─── GIVEN RECORDS ───
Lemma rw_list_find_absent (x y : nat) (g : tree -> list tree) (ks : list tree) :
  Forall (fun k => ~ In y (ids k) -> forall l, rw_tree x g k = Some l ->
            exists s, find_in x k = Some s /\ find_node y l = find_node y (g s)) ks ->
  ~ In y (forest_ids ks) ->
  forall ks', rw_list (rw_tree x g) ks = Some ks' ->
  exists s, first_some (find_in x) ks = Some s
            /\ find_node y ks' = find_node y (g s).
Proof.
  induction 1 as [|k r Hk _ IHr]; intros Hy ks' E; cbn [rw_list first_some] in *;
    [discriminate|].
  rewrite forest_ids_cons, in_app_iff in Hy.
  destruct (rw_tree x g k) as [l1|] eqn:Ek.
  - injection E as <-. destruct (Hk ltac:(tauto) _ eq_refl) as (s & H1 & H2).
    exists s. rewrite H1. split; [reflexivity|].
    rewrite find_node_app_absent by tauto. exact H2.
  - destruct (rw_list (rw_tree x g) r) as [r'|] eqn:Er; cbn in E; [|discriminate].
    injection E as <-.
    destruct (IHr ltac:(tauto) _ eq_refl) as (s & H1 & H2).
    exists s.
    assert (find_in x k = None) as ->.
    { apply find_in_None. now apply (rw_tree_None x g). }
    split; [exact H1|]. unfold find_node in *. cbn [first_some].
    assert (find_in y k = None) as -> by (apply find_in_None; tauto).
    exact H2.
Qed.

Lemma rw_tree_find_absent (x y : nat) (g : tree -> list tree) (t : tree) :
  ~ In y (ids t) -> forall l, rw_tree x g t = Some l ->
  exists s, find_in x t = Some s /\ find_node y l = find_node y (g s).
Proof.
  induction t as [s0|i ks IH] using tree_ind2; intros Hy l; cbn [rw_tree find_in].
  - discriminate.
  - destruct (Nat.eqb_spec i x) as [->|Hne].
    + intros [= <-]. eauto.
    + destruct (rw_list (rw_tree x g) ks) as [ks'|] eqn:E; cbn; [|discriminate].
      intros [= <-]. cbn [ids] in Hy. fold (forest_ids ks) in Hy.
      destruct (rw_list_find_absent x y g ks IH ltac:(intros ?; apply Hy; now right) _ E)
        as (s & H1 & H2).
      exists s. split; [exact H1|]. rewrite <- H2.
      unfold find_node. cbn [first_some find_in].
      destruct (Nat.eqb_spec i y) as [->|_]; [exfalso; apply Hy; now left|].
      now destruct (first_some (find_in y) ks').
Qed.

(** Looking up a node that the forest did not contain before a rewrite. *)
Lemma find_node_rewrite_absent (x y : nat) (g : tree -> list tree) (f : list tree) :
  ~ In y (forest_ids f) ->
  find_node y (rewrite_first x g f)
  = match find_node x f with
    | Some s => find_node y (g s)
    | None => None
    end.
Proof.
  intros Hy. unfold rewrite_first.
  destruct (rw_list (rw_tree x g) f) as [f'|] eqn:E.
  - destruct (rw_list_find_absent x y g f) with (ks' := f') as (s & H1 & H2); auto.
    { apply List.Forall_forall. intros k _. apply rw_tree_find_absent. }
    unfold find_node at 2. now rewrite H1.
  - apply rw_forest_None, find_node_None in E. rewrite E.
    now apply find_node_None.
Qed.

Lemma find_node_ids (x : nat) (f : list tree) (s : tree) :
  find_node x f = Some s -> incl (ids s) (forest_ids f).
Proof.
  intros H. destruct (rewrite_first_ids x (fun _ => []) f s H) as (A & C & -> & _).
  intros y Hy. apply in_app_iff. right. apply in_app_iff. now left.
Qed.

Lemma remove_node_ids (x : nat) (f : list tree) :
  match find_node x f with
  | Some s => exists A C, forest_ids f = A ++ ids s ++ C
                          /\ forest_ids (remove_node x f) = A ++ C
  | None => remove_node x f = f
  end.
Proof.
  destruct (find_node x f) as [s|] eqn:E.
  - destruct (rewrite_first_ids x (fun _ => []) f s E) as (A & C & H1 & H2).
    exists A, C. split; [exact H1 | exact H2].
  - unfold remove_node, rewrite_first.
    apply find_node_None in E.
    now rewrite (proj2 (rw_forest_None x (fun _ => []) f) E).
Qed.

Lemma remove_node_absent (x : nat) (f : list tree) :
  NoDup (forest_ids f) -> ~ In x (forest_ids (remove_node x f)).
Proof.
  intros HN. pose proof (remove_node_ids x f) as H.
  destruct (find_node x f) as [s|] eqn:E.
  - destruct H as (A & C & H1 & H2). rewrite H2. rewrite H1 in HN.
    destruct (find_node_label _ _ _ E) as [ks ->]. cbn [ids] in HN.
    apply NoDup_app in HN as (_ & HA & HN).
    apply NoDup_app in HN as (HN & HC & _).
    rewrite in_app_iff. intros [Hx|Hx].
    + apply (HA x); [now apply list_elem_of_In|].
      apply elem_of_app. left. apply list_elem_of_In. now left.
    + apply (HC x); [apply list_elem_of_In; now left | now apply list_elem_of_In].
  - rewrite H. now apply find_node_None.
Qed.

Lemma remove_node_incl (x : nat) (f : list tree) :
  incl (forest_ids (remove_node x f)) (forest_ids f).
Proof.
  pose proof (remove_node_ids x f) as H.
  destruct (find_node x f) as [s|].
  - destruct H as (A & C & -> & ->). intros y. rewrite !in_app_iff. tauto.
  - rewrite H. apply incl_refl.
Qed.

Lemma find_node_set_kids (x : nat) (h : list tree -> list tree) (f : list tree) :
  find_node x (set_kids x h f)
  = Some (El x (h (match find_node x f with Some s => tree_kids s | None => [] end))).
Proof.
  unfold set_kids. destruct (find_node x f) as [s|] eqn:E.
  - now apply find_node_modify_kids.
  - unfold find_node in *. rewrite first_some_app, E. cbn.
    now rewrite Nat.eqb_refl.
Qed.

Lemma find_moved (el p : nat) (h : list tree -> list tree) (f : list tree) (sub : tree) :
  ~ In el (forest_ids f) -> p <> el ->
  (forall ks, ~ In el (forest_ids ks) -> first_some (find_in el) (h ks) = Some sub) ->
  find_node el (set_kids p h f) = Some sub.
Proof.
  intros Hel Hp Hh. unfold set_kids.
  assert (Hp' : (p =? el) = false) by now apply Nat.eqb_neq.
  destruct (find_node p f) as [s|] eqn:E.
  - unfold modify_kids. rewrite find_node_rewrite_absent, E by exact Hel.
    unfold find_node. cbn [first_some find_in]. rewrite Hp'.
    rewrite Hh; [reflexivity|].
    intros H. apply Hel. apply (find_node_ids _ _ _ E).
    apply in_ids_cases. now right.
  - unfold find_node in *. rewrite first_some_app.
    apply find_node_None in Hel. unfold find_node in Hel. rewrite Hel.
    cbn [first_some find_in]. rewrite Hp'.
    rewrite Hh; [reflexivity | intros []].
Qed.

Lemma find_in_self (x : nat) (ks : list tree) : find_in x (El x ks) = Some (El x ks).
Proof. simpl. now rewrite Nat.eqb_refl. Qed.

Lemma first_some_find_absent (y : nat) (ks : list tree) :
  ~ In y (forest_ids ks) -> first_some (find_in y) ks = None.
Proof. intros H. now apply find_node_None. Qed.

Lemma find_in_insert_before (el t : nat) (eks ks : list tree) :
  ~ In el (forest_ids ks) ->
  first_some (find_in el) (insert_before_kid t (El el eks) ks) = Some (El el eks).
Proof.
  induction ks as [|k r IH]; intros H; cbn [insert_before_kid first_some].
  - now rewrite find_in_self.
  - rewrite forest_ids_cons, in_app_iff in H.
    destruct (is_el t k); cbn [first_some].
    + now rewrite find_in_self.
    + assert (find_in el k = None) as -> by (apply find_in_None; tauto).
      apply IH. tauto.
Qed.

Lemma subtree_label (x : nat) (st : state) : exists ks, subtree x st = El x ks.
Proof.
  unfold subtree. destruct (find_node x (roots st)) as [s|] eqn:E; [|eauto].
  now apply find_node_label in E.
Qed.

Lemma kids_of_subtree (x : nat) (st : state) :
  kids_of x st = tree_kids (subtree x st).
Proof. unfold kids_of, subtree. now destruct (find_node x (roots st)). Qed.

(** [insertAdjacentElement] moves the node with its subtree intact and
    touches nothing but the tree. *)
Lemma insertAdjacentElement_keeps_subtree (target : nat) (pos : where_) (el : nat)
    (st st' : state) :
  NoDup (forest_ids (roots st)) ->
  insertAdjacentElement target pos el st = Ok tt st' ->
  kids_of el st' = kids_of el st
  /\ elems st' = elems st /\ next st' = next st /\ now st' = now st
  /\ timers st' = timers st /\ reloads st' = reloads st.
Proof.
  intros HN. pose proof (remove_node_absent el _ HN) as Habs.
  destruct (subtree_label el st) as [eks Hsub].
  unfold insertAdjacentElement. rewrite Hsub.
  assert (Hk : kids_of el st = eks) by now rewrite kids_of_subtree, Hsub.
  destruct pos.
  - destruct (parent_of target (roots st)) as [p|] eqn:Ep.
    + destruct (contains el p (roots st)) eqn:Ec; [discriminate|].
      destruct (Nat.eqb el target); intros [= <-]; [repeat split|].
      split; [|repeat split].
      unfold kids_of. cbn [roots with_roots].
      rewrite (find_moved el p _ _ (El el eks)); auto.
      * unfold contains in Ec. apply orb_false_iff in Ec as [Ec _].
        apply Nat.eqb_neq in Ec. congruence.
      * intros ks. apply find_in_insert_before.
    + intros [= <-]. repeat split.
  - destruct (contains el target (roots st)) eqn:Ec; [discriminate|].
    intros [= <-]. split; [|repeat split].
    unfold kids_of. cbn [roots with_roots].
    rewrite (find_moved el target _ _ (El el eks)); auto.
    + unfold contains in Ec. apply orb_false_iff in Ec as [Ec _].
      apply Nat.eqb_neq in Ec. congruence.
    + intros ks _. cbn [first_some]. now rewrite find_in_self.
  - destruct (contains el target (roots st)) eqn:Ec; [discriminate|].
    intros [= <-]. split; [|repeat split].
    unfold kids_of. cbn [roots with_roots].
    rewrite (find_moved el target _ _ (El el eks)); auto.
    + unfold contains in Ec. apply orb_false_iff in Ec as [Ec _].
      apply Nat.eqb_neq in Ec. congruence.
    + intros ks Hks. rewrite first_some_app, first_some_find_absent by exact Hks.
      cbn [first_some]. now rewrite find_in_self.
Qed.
───
─── GIVEN RECORDS ───
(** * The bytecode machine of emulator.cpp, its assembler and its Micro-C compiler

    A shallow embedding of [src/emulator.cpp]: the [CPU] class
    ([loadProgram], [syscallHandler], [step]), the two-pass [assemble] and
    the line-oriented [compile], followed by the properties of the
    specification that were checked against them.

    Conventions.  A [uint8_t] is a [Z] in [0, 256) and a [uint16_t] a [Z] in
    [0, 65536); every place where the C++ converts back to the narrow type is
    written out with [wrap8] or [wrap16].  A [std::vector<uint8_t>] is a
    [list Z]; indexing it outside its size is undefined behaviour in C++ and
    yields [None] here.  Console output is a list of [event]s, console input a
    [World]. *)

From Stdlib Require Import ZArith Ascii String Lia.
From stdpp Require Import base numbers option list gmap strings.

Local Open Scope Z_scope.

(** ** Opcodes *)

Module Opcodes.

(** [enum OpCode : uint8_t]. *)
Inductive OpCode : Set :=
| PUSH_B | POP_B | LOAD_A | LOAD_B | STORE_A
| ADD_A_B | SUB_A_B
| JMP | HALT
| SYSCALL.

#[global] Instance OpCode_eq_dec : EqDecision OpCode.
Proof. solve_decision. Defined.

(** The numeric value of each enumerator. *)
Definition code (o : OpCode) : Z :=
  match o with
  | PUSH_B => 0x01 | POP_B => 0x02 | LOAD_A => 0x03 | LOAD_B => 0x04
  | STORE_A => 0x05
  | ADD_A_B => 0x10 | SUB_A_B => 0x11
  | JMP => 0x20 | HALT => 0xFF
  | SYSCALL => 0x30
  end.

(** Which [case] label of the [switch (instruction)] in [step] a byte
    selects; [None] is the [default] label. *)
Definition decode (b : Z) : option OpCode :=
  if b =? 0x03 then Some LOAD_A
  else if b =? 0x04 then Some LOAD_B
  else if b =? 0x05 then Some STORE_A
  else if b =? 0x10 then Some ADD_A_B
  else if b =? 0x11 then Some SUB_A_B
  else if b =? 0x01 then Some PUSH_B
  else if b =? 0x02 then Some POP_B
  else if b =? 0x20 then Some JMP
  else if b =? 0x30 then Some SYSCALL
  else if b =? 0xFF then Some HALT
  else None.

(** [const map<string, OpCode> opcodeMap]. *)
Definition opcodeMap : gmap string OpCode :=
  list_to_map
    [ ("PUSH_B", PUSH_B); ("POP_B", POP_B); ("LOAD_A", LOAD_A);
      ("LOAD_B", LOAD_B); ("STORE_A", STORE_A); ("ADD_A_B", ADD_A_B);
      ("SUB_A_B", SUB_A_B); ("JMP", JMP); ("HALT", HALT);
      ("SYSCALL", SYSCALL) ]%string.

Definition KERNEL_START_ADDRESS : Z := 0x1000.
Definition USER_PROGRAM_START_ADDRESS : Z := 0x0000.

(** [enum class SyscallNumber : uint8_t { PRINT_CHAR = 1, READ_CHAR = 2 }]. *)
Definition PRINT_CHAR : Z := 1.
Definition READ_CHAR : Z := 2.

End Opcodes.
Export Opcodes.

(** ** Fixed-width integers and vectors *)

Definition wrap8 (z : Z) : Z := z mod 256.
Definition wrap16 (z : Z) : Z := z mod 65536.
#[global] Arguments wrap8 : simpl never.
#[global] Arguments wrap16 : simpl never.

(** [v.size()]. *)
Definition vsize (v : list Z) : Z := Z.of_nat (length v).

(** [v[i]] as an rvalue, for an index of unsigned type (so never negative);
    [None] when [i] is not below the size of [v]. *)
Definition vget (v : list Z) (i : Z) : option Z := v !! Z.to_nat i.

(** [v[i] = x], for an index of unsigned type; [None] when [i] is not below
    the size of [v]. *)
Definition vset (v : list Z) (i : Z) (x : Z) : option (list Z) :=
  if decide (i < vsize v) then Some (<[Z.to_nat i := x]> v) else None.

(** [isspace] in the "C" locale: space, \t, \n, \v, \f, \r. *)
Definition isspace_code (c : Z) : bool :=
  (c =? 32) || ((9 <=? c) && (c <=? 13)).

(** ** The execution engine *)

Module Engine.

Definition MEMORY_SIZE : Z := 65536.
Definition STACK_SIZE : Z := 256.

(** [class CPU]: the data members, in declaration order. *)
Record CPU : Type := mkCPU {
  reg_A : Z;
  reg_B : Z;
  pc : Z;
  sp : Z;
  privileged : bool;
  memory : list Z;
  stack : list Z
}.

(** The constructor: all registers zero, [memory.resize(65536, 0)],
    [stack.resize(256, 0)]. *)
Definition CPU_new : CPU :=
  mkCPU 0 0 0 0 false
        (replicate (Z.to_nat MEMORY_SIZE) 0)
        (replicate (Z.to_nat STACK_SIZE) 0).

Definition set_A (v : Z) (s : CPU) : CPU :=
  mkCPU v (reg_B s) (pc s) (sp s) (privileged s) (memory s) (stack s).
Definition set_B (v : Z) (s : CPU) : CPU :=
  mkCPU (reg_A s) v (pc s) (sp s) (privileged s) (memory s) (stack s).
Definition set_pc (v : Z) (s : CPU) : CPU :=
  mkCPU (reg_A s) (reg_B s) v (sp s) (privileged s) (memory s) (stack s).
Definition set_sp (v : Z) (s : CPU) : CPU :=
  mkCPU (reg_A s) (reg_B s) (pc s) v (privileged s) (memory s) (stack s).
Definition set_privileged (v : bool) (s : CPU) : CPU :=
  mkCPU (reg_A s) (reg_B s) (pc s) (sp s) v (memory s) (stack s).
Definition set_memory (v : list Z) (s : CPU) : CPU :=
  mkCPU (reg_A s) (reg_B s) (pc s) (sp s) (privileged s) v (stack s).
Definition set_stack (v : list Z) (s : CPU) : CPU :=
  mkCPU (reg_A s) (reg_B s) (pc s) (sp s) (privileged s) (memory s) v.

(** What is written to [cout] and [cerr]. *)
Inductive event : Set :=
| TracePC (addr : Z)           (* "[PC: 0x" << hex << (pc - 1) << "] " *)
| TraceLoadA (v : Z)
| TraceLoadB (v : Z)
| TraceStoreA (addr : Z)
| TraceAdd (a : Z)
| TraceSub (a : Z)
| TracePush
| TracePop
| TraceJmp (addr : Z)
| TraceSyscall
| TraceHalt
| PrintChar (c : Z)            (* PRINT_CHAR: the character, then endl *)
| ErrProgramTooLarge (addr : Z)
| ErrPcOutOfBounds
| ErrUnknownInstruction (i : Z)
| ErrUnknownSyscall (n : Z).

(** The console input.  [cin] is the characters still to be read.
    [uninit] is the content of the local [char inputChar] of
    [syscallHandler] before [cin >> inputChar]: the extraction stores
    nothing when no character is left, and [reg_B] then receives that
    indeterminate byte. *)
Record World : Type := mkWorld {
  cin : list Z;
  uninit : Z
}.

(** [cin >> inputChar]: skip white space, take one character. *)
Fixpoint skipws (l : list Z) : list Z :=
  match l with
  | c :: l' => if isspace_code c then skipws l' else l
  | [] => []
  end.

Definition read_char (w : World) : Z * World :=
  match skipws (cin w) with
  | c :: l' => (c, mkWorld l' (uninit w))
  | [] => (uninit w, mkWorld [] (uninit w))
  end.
───
WORK ORDER: Return, unchanged, the run of lines above that opens with the line containing "LOAD_B | STORE_A" and closes with the line containing "(** [v[i]] as an". Include both.

WRITTEN SOLUTION:
| PUSH_B | POP_B | LOAD_A | LOAD_B | STORE_A
| ADD_A_B | SUB_A_B
| JMP | HALT
| SYSCALL.

#[global] Instance OpCode_eq_dec : EqDecision OpCode.
Proof. solve_decision. Defined.

(** The numeric value of each enumerator. *)
Definition code (o : OpCode) : Z :=
  match o with
  | PUSH_B => 0x01 | POP_B => 0x02 | LOAD_A => 0x03 | LOAD_B => 0x04
  | STORE_A => 0x05
  | ADD_A_B => 0x10 | SUB_A_B => 0x11
  | JMP => 0x20 | HALT => 0xFF
  | SYSCALL => 0x30
  end.

(** Which [case] label of the [switch (instruction)] in [step] a byte
    selects; [None] is the [default] label. *)
Definition decode (b : Z) : option OpCode :=
  if b =? 0x03 then Some LOAD_A
  else if b =? 0x04 then Some LOAD_B
  else if b =? 0x05 then Some STORE_A
  else if b =? 0x10 then Some ADD_A_B
  else if b =? 0x11 then Some SUB_A_B
  else if b =? 0x01 then Some PUSH_B
  else if b =? 0x02 then Some POP_B
  else if b =? 0x20 then Some JMP
  else if b =? 0x30 then Some SYSCALL
  else if b =? 0xFF then Some HALT
  else None.

(** [const map<string, OpCode> opcodeMap]. *)
Definition opcodeMap : gmap string OpCode :=
  list_to_map
    [ ("PUSH_B", PUSH_B); ("POP_B", POP_B); ("LOAD_A", LOAD_A);
      ("LOAD_B", LOAD_B); ("STORE_A", STORE_A); ("ADD_A_B", ADD_A_B);
      ("SUB_A_B", SUB_A_B); ("JMP", JMP); ("HALT", HALT);
      ("SYSCALL", SYSCALL) ]%string.

Definition KERNEL_START_ADDRESS : Z := 0x1000.
Definition USER_PROGRAM_START_ADDRESS : Z := 0x0000.

(** [enum class SyscallNumber : uint8_t { PRINT_CHAR = 1, READ_CHAR = 2 }]. *)
Definition PRINT_CHAR : Z := 1.
Definition READ_CHAR : Z := 2.

End Opcodes.
Export Opcodes.

(** ** Fixed-width integers and vectors *)

Definition wrap8 (z : Z) : Z := z mod 256.
Definition wrap16 (z : Z) : Z := z mod 65536.
#[global] Arguments wrap8 : simpl never.
#[global] Arguments wrap16 : simpl never.

(** [v.size()]. *)
Definition vsize (v : list Z) : Z := Z.of_nat (length v).

(** [v[i]] as an rvalue, for an index of unsigned type (so never negative);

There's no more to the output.